Planned Parenthood faces unexpected challenge from Obamacare

Angered by videos in which Planned Parenthood officials discussed compensation for providing fetal tissue from abortions, Republicans in Congress are again demanding an end to government funding for the nearly 100-year-old provider of women’s health services.

 

Away from the headlines, however, the group is facing other major challenges, including one from a far different source: the Affordable Care Act, which it avidly supports.

 

Many formerly uninsured women who once depended on Planned Parenthood for low-cost access to birth control, abortions and other reproductive healthcare have gotten coverage under President Barack Obama’s healthcare law, making them less reliant on the organisation’s 700 clinics.

 

In many states, Planned Parenthood is losing clients as newly insured patients turn to medical providers included in their health plan’s networks, according to data provided to Reuters and interviews with more than two dozen of its affiliates.

 

“Some people relied on us because they were uninsured prior to the Affordable Care Act.

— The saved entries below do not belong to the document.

(* ===== verification/MtdBlock.v ===== *)
(** * The block device over the flash
    (src/linux2510/drivers/mtd/mtdblock.c)

    A device for file systems over each device of Mtd.v.  Writes of less than an
    erase block go to a copy of the block in memory, which is written back when
    another block is needed, on request, and when the device is closed.

    [BlkSt] has the table of open devices with their caches, the sizes the block
    layer reads, and the devices below.  [fsync_dev] and [invalidate_buffers] of
    the block layer are parameters, as are [vmalloc] with the memory it returns,
    [try_inc_mod_count], and what other threads do while an open sleeps
    ([others]).  The semaphore of a cache makes its operations atomic; the
    thread's loop only calls [handle_mtdblock_request]. *)

From S2P Require Import Prelude Mtd.

Definition MTD_ABSENT : Z := 0.
Definition MTD_WRITEB_WRITEABLE : Z := 8.
Definition MTD_CAP_RAM : Z := Z.lor (Z.lor MTD_CLEAR_BITS MTD_SET_BITS) MTD_WRITEB_WRITEABLE.
Definition BLOCK_SIZE : Z := 1024.
Definition PAGE_SIZE : Z := 4096.
Definition READ : Z := 0.
Definition WRITE : Z := 1.
Definition EIO : Z := 5.
Definition EAGAIN : Z := 11.
Definition EACCES : Z := 13.
Definition ENODEV : Z := 19.

Inductive cache_state_t : Type := STATE_EMPTY | STATE_CLEAN | STATE_DIRTY.
#[export] Instance cache_state_eq_dec : EqDecision cache_state_t.
Proof. solve_decision. Defined.

Record mtdblk_dev : Type := mkBlk {
  b_mtd : Z;
  b_count : Z;
  cache_data : bytes;
  cache_offset : Z;
  cache_size : Z;
  cache_state : cache_state_t;
}.
Definition set_count x b := mkBlk (b_mtd b) x (cache_data b) (cache_offset b) (cache_size b) (cache_state b).
Definition set_data x b := mkBlk (b_mtd b) (b_count b) x (cache_offset b) (cache_size b) (cache_state b).
Definition set_place x y b := mkBlk (b_mtd b) (b_count b) (cache_data b) x y (cache_state b).
Definition set_cache x b := mkBlk (b_mtd b) (b_count b) (cache_data b) (cache_offset b) (cache_size b) x.

(** A device with what is below. *)
Record CacheSt (X : Type) : Type := mkCache { blk : mtdblk_dev; below : MtdSt X }.
Arguments mkCache {X}. Arguments blk {X}. Arguments below {X}.

(** ** The cache of one device *)

Section Cache.
Context {X : Type} `{MtdDriver X}.
Abbreviation CM A := (M (CacheSt X) A).

Definition on_below {A} (m : M (MtdSt X) A) : CM A := fun c =>
  match m (below c) with
  | Ret a t => Ret a (mkCache (blk c) t)
  | Stop e t => Stop e (mkCache (blk c) t)
  end.
Definition upd_blk (g : mtdblk_dev -> mtdblk_dev) : CM unit := modify (fun c => mkCache (g (blk c)) (below c)).

(** [schedule]: whoever is called back before does not sleep.  The state of the
    request is not initialised and not looked at. *)
Definition erase_write (mtd pos len : Z) (buf : bytes) : CM Z :=
  '(ret, e) ← on_below (mtd_erase mtd (mkErase mtd pos len true 0 0));
  if negb (ret =? 0) then mret ret
  else if (calls e =? 0)%nat then stop_with Asleep
  else
    '(ret, retlen) ← on_below (MTD_WRITE mtd pos len buf);
    if negb (ret =? 0) then mret ret
    else mret (if decide (retlen = Some len) then 0 else - EIO).

Definition write_cached_data : CM Z :=
  b ← gets blk;
  if decide (cache_state b = STATE_DIRTY) then
    ret ← erase_write (b_mtd b) (cache_offset b) (cache_size b) (cache_data b);
    if negb (ret =? 0) then mret ret
    else upd_blk (set_cache STATE_EMPTY) ;; mret 0
  else mret 0.

(** [memcpy (mtdblk->cache_data + ofs, l, ...)] *)
Definition store_cache (ofs : Z) (l : bytes) : CM unit :=
  d ← gets (fun c => cache_data (blk c));
  if Z.of_nat (length d) <? ofs + Z.of_nat (length l) then stop_with OutOfBounds
  else upd_blk (set_data (take (Z.to_nat ofs) d ++ l ++ drop (Z.to_nat ofs + length l) d)).

(** The cache filled with a sector. *)
Definition fill_cache (mtd sect_start sect_size : Z) : CM Z :=
  upd_blk (set_cache STATE_EMPTY) ;;
  '(ret, l) ← on_below (MTD_READ mtd sect_start sect_size);
  store_cache 0 l ;;
  if negb (ret =? 0) then mret ret
  else if negb (Z.of_nat (length l) =? sect_size) then mret (- EIO)
  else
    upd_blk (set_place sect_start sect_size) ;;
    upd_blk (set_cache STATE_CLEAN) ;;
    mret 0.

(** Less than a sector, from [ofs] in it. *)
Definition write_to_cache (mtd sect_start sect_size ofs : Z) (l : bytes) : CM Z :=
  b ← gets blk;
  ret ← (if bool_decide (cache_state b = STATE_DIRTY) && negb (cache_offset b =? sect_start) then write_cached_data else mret 0);
  if negb (ret =? 0) then mret ret
  else
    b ← gets blk;
    ret ← (if bool_decide (cache_state b = STATE_EMPTY) || negb (cache_offset b =? sect_start) then fill_cache mtd sect_start sect_size else mret 0);
    if negb (ret =? 0) then mret ret
    else
      store_cache ofs l ;;
      upd_blk (set_cache STATE_DIRTY) ;;
      mret 0.

(** [while (len > 0)]; every turn takes a byte at least. *)
Fixpoint write_sectors (n : nat) (mtd sect_size pos len : Z) (buf : bytes) : CM Z :=
  if len <=? 0 then mret 0
  else match n with
  | O => stop_with OutOfFuel
  | S n' =>
      let sect_start := pos / sect_size * sect_size in
      let ofs := pos - sect_start in
      let size := Z.min (sect_size - ofs) len in
      if Z.of_nat (length buf) <? size then stop_with OutOfBounds
      else
        ret ← (if size =? sect_size then erase_write mtd pos size buf
               else write_to_cache mtd sect_start sect_size ofs (take (Z.to_nat size) buf));
        if negb (ret =? 0) then mret ret
        else write_sectors n' mtd sect_size (u32 (pos + size)) (len - size) (drop (Z.to_nat size) buf)
  end.
Definition do_cached_write (pos len : Z) (buf : bytes) : CM Z :=
  b ← gets blk;
  if cache_size b =? 0 then '(ret, _) ← on_below (MTD_WRITE (b_mtd b) pos len buf); mret ret
  else write_sectors (Z.to_nat len) (b_mtd b) (cache_size b) pos len buf.

(** The result and the bytes read. *)
Fixpoint read_sectors (n : nat) (mtd sect_size pos len : Z) : CM (Z * bytes) :=
  if len <=? 0 then mret (0, [])
  else match n with
  | O => stop_with OutOfFuel
  | S n' =>
      let sect_start := pos / sect_size * sect_size in
      let ofs := pos - sect_start in
      let size := Z.min (sect_size - ofs) len in
      b ← gets blk;
      '(ret, l) ← (if bool_decide (cache_state b <> STATE_EMPTY) && (cache_offset b =? sect_start) then
                     if Z.of_nat (length (cache_data b)) <? ofs + size then stop_with OutOfBounds
                     else mret (0, take (Z.to_nat size) (drop (Z.to_nat ofs) (cache_data b)))
                   else
                     '(ret, l) ← on_below (MTD_READ mtd pos size);
                     mret (if negb (ret =? 0) then ret else if negb (Z.of_nat (length l) =? size) then - EIO else 0, l));
      if negb (ret =? 0) then mret (ret, l)
      else '(ret, l') ← read_sectors n' mtd sect_size (u32 (pos + size)) (len - size); mret (ret, l ++ l')
  end.
Definition do_cached_read (pos len : Z) : CM (Z * bytes) :=
  b ← gets blk;
  if cache_size b =? 0 then on_below (MTD_READ (b_mtd b) pos len)
  else read_sectors (Z.to_nat len) (b_mtd b) (cache_size b) pos len.
End Cache.

(** ** The devices *)

(** [ro]: the marks of [set_device_ro]. *)
Record BlkSt (X : Type) : Type := mkBlkSt {
  mtdblks : list (option mtdblk_dev);
  mtd_sizes : list Z;
  mtd_blksizes : list Z;
  ro : list bool;
  mtdst : MtdSt X;
}.
Arguments mkBlkSt {X}. Arguments mtdblks {X}. Arguments mtd_sizes {X}. Arguments mtd_blksizes {X}. Arguments ro {X}. Arguments mtdst {X}.
Section Setters.
Context {X : Type}.
Implicit Types s : BlkSt X.
Definition set_mtdblks x s := mkBlkSt x (mtd_sizes s) (mtd_blksizes s) (ro s) (mtdst s).
Definition set_mtd_sizes x s := mkBlkSt (mtdblks s) x (mtd_blksizes s) (ro s) (mtdst s).
Definition set_mtd_blksizes x s := mkBlkSt (mtdblks s) (mtd_sizes s) x (ro s) (mtdst s).
Definition set_ro x s := mkBlkSt (mtdblks s) (mtd_sizes s) (mtd_blksizes s) x (mtdst s).
Definition set_mtdst (x : MtdSt X) s := mkBlkSt (mtdblks s) (mtd_sizes s) (mtd_blksizes s) (ro s) x.
End Setters.

(** A request of the block layer: its current part. *)
Record request : Type := mkRequest {
  rq_minor : Z;
  rq_cmd : Z;
  sector : Z;
  current_nr_sectors : Z;
  buffer : bytes;
}.

Section Devices.
Context {X : Type} `{MtdDriver X}.
Context (others : BlkSt X -> BlkSt X) (try_inc : Z -> bool) (vmalloc : Z -> option bytes).
Context (fsync_dev invalidate_buffers : Z -> M (BlkSt X) unit).
Abbreviation B A := (M (BlkSt X) A).

Definition on_mtdst {A} (m : M (MtdSt X) A) : B A := fun s =>
  match m (mtdst s) with
  | Ret a t => Ret a (set_mtdst t s)
  | Stop e t => Stop e (set_mtdst t s)
  end.

(** [mtdblks[dev]]; [None] is a null pointer. *)
Definition entry (dev : Z) : B (option mtdblk_dev) :=
  l ← gets mtdblks;
  match (if dev <? 0 then None else l !! Z.to_nat dev) with
  | Some e => mret e
  | None => stop_with OutOfBounds
  end.
Definition opened (dev : Z) : B mtdblk_dev :=
  e ← entry dev;
  match e with
  | Some b => mret b
  | None => stop_with NullPointer
  end.
Definition put_entry (dev : Z) (e : option mtdblk_dev) : B unit := modify (fun s => set_mtdblks (<[Z.to_nat dev := e]> (mtdblks s)) s).

(** An operation on the cache of an open device. *)
Definition run_cache {A} (dev : Z) (b : mtdblk_dev) (m : M (CacheSt X) A) : B A := fun s =>
  match m (mkCache b (mtdst s)) with
  | Ret a c => Ret a (set_mtdst (below c) (set_mtdblks (<[Z.to_nat dev := Some (blk c)]> (mtdblks s)) s))
  | Stop e c => Stop e (set_mtdst (below c) (set_mtdblks (<[Z.to_nat dev := Some (blk c)]> (mtdblks s)) s))
  end.
Definition on_cache {A} (dev : Z) (m : M (CacheSt X) A) : B A := b ← opened dev; run_cache dev b m.

(** The new device, or [None] when there is no memory for its cache. *)
Definition new_blk (mtd : Z) (m : mtd_info) : option mtdblk_dev :=
  if negb (Z.land (flags m) MTD_CAP_RAM =? MTD_CAP_RAM) && negb (erasesize m =? 0) then
    match vmalloc (erasesize m) with
    | Some d => Some (mkBlk mtd 1 d 0 (erasesize m) STATE_EMPTY)
    | None => None
    end
  else Some (mkBlk mtd 1 [] 0 0 STATE_EMPTY).

(** The device entered, with its sizes. *)
Definition enter (dev : Z) (b : mtdblk_dev) (m : mtd_info) : B unit :=
  put_entry dev (Some b) ;;
  modify (fun s => set_mtd_sizes (<[Z.to_nat dev := size m / 1024]> (mtd_sizes s)) s) ;;
  when (negb (erasesize m =? 0)) (modify (fun s => set_mtd_blksizes (<[Z.to_nat dev := erasesize m]> (mtd_blksizes s)) s)) ;;
  modify (fun s => set_mtd_blksizes (alter (fun x => if PAGE_SIZE <? x then PAGE_SIZE else x) (Z.to_nat dev) (mtd_blksizes s)) s) ;;
  modify (fun s => set_ro (<[Z.to_nat dev := negb (writeable m)]> (ro s)) s).

Definition mtdblock_open (dev : Z) : B Z :=
  if MAX_MTD_DEVICES <=? dev then mret (- EINVAL)
  else
    mtd ← on_mtdst (get_mtd_device try_inc 0 dev);
    if mtd =? 0 then mret (- ENODEV)
    else
      m ← on_mtdst (get_mtd mtd);
      if type m =? MTD_ABSENT then on_mtdst (put_mtd_device mtd) ;; mret (- ENODEV)
      else
        e ← entry dev;
        match e with
        | Some b => put_entry dev (Some (set_count (b_count b + 1) b)) ;; mret 0
        | None =>
            p ← on_mtdst kmalloc;
            if p =? 0 then on_mtdst (put_mtd_device mtd) ;; mret (- ENOMEM)
            else match new_blk mtd m with
            | None => on_mtdst (put_mtd_device mtd) ;; mret (- ENOMEM)
            | Some b =>
                modify others ;;
                e ← entry dev;
                match e with
                | Some b' =>
                    put_entry dev (Some (set_count (b_count b' + 1) b')) ;;
                    on_mtdst (put_mtd_device mtd) ;; mret 0
                | None => enter dev b m ;; mret 0
                end
            end
        end.

Definition mtdblock_release (dev : Z) : B Z :=
  on_cache dev write_cached_data ;;
  b ← opened dev;
  if b_count b - 1 =? 0 then
    put_entry dev None ;;
    on_mtdst (MTD_SYNC (b_mtd b)) ;;
    on_mtdst (put_mtd_device (b_mtd b)) ;;
    mret 0
  else put_entry dev (Some (set_count (b_count b - 1) b)) ;; mret 0.

(** The argument of [end_request], and the buffer. *)
Definition handle_request (r : request) : B (bool * bytes) :=
  b ← opened (rq_minor r);
  m ← on_mtdst (get_mtd (b_mtd b));
  let pos := u32 (Z.shiftl (sector r) 9) in
  let len := s32 (Z.shiftl (current_nr_sectors r) 9) in
  if Z.shiftr (size m) 9 <? u32 (sector r + current_nr_sectors r) then mret (false, buffer r)
  else if rq_cmd r =? READ then
    '(err, l) ← on_cache (rq_minor r) (do_cached_read pos len);
    mret (err =? 0, l ++ drop (length l) (buffer r))
  else if rq_cmd r =? WRITE then
    if negb (writeable m) then mret (false, buffer r)
    else err ← on_cache (rq_minor r) (do_cached_write pos len (buffer r)); mret (err =? 0, buffer r)
  else mret (false, buffer r).

(** Until the queue is empty; the results in order. *)
Fixpoint handle_mtdblock_request (queue : list request) : B (list (bool * bytes)) :=
  match queue with
  | [] => mret []
  | r :: queue' => x ← handle_request r; l ← handle_mtdblock_request queue'; mret (x :: l)
  end.

Inductive blk_cmd : Type := BLKGETSIZE | BLKGETSIZE64 | BLKFLSBUF | BLK_OTHER.
(** The result, and what is stored for the caller; [admin] is [capable (CAP_SYS_ADMIN)]. *)
Definition mtdblock_ioctl (dev : Z) (cmd : blk_cmd) (admin : bool) : B (Z * option Z) :=
  entry dev ;;
  match cmd with
  | BLKGETSIZE => b ← opened dev; m ← on_mtdst (get_mtd (b_mtd b)); mret (0, Some (Z.shiftr (size m) 9))
  | BLKGETSIZE64 => b ← opened dev; m ← on_mtdst (get_mtd (b_mtd b)); mret (0, Some (size m))
  | BLKFLSBUF =>
      if negb admin then mret (- EACCES, None)
      else
        fsync_dev dev ;;
        invalidate_buffers dev ;;
        on_cache dev write_cached_data ;;
        b ← opened dev;
        on_mtdst (MTD_SYNC (b_mtd b)) ;;
        mret (0, None)
  | BLK_OTHER => mret (- EINVAL, None)
  end.

(** [registered]: the major number could be had; [notifier] is the address of the notifier. *)
Definition init_mtdblock (registered : bool) (notifier : Z) : B Z :=
  if negb registered then mret (- EAGAIN)
  else
    on_mtdst (register_mtd_user notifier) ;;
    modify (set_mtd_sizes (replicate (Z.to_nat MAX_MTD_DEVICES) 0)) ;;
    modify (set_mtd_blksizes (replicate (Z.to_nat MAX_MTD_DEVICES) BLOCK_SIZE)) ;;
    mret 0.
Definition cleanup_mtdblock (notifier : Z) : B unit := on_mtdst (unregister_mtd_user notifier) ;; mret tt.
End Devices.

Now they can go anywhere for care, and some of them have been,” said Lori Carpentier, president and CEO of Planned Parenthood of Mid and South Michigan, which expects to treat 58,000 patients in 2015, down about 15 percent from the 68,000 it treated in fiscal 2012, before major parts of the law went into effect.

 

The ACA has also brought some benefits to the organisation, its leaders say. In interviews, affiliates all reported a significantly larger percentage of insured visitors among their remaining patients. Some locations – including Ohio, New York City, Chicago and the Northwest – are even adding clients as they expand services to better compete for women with medical coverage.